== What the task asks ==
Copy the lines below verbatim. Begin with the first and end with the line containing "Definition settled_ok (i".

□ □ □ □ □ □ □

(* ===== verification/PayablesInvariant.v ===== *)
(** * The invariants of accounts payable

    What every committed database says of its invoices, payments and credit
    notes: the settled amounts are the live allocations, the status says what
    is settled, the accounts-payable account of the ledger is the sum of what
    is still owed, and an order item has been invoiced for exactly what its
    posted invoice lines say. *)

From S2P Require Import Prelude Fixed Session Schema Tables Platform Chart Fixture Journal.
From S2P Require Import Posting Matching Purchasing Settlement Payables.

(** ** Two channels of settlement *)

Inductive channel := BY_PAYMENT | BY_CREDIT.

#[global] Instance channel_eq_dec : EqDecision channel.
Proof. solve_decision. Defined.

Definition payment_side (d : database) : side :=
  mkSide
    (map (fun p => {| doc_parties := (sp_store_id p, sp_supplier_id p); doc_total := sp_amount p |})
       (supplier_payments d))
    (map (fun a => {| al_doc := pa_payment_id a; al_target := pa_invoice_id a; al_money := pa_amount a |})
       (payment_allocations d))
    (map spr_payment_id (payment_reversals d)).

Definition credit_side (d : database) : side :=
  mkSide
    (map (fun n => {| doc_parties := (cn_store_id n, cn_supplier_id n); doc_total := cn_grand_total n |})
       (credit_notes d))
    (map (fun a => {| al_doc := ca_note_id a; al_target := ca_invoice_id a; al_money := ca_amount a |})
       (credit_allocations d))
    (map cnr_note_id (credit_note_reversals d)).

Definition side_of (c : channel) (d : database) : side :=
  match c with BY_PAYMENT => payment_side d | BY_CREDIT => credit_side d end.

Definition amount_of (c : channel) (i : PurchaseInvoice) : money :=
  match c with BY_PAYMENT => amount_paid i | BY_CREDIT => amount_credited i end.

Definition settle (c : channel) (delta : money) (i : PurchaseInvoice) : PurchaseInvoice :=
  match c with BY_PAYMENT => pay_invoice delta i | BY_CREDIT => credit_invoice delta i end.

Definition parties_of (i : PurchaseInvoice) : Parties := (inv_store_id i, inv_supplier_id i).
Definition parties (d : database) : list Parties := map parties_of (purchase_invoices d).

(** What the status says of the settled amount. *)
Definition settled_ok (i : PurchaseInvoice) : Prop :=
  let settled := amount_paid i + amount_credited i in
  match inv_status i with
  | INV_DRAFT | INV_VOIDED => settled = 0
  | INV_POSTED => settled = 0 /\ 0 <= inv_grand_total i
  | INV_PARTIALLY_PAID => 0 < settled < inv_grand_total i
  | INV_PAID => 0 < settled /\ settled = inv_grand_total i
  end.

Record settlement_wf (d : database) : Prop := {
  se_amount : forall c k i, row_of (purchase_invoices d) k = Some i ->
    amount_of c i = settled_by (side_of c d) k;
  se_status : forall k i, row_of (purchase_invoices d) k = Some i -> settled_ok i;
  se_side : forall c, side_wf (parties d) (side_of c d);
  se_note : forall k n, row_of (credit_notes d) k = Some n ->
    amount_allocated n = if live (credit_side d) k then cn_grand_total n else 0;
}.

(** ** One invoice *)

(** What is owed on an invoice the ledger knows. *)
Definition open_amount (i : PurchaseInvoice) : money :=
  if non_accounting_status (inv_status i) then 0 else _outstanding_balance i.

Lemma settle_fields c x i :
  parties_of (settle c x i) = parties_of i /\ inv_grand_total (settle c x i) = inv_grand_total i /\
  amount_of c (settle c x i) = amount_of c i + x /\
  (forall c', c' <> c -> amount_of c' (settle c x i) = amount_of c' i) /\
  amount_paid (settle c x i) + amount_credited (settle c x i) = amount_paid i + amount_credited i + x /\
  non_accounting_status (inv_status (settle c x i)) = false.
Proof.
  assert (Hn : forall j, non_accounting_status (settled_status j) = false).
  { intros j. unfold settled_status. by repeat case_match. }
  destruct c; simpl; split_and!; try done; try lia; try (intros [] Hc; done); apply Hn.
Qed.

Lemma settle_settle c x y i : settle c y (settle c x i) = settle c (x + y) i.
Proof.
  destruct c; simpl; unfold pay_invoice, credit_invoice, _recompute_invoice_status, with_settled,
    with_invoice_status, settled_status; simpl; by rewrite !Z.add_assoc.
Qed.

Lemma settle_up_ok c x i :
  settled_ok i -> outstanding_status (inv_status i) = true -> 0 < x <= _outstanding_balance i ->
  settled_ok (settle c x i).
Proof.
  unfold _outstanding_balance, settled_ok. intros Hi Ho Hx.
  assert (Hs : forall j, amount_paid j + amount_credited j = amount_paid i + amount_credited i + x ->
    inv_grand_total j = inv_grand_total i -> settled_ok (with_invoice_status (settled_status j) j)).
  { intros j Hj Hg. unfold settled_ok, settled_status. simpl. rewrite Hj, Hg.
    destruct (Z.leb_spec (inv_grand_total i) (amount_paid i + amount_credited i + x)); simpl.
    - destruct (inv_status i); try done; lia.
    - destruct (Z.ltb_spec 0 (amount_paid i + amount_credited i + x)); simpl; destruct (inv_status i); try done; lia. }
  destruct c; apply Hs; simpl; lia.
Qed.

□ □ □ □ □ □ □

== Answer below ==
(* ===== verification/PayablesInvariant.v ===== *)
(** * The invariants of accounts payable

    What every committed database says of its invoices, payments and credit
    notes: the settled amounts are the live allocations, the status says what
    is settled, the accounts-payable account of the ledger is the sum of what
    is still owed, and an order item has been invoiced for exactly what its
    posted invoice lines say. *)

From S2P Require Import Prelude Fixed Session Schema Tables Platform Chart Fixture Journal.
From S2P Require Import Posting Matching Purchasing Settlement Payables.

(** ** Two channels of settlement *)

Inductive channel := BY_PAYMENT | BY_CREDIT.

#[global] Instance channel_eq_dec : EqDecision channel.
Proof. solve_decision. Defined.

Definition payment_side (d : database) : side :=
  mkSide
    (map (fun p => {| doc_parties := (sp_store_id p, sp_supplier_id p); doc_total := sp_amount p |})
       (supplier_payments d))
    (map (fun a => {| al_doc := pa_payment_id a; al_target := pa_invoice_id a; al_money := pa_amount a |})
       (payment_allocations d))
    (map spr_payment_id (payment_reversals d)).

Definition credit_side (d : database) : side :=
  mkSide
    (map (fun n => {| doc_parties := (cn_store_id n, cn_supplier_id n); doc_total := cn_grand_total n |})
       (credit_notes d))
    (map (fun a => {| al_doc := ca_note_id a; al_target := ca_invoice_id a; al_money := ca_amount a |})
       (credit_allocations d))
    (map cnr_note_id (credit_note_reversals d)).

Definition side_of (c : channel) (d : database) : side :=
  match c with BY_PAYMENT => payment_side d | BY_CREDIT => credit_side d end.

Definition amount_of (c : channel) (i : PurchaseInvoice) : money :=
  match c with BY_PAYMENT => amount_paid i | BY_CREDIT => amount_credited i end.

Definition settle (c : channel) (delta : money) (i : PurchaseInvoice) : PurchaseInvoice :=
  match c with BY_PAYMENT => pay_invoice delta i | BY_CREDIT => credit_invoice delta i end.

Definition parties_of (i : PurchaseInvoice) : Parties := (inv_store_id i, inv_supplier_id i).
Definition parties (d : database) : list Parties := map parties_of (purchase_invoices d).

(** What the status says of the settled amount. *)
Definition settled_ok (i : PurchaseInvoice) : Prop :=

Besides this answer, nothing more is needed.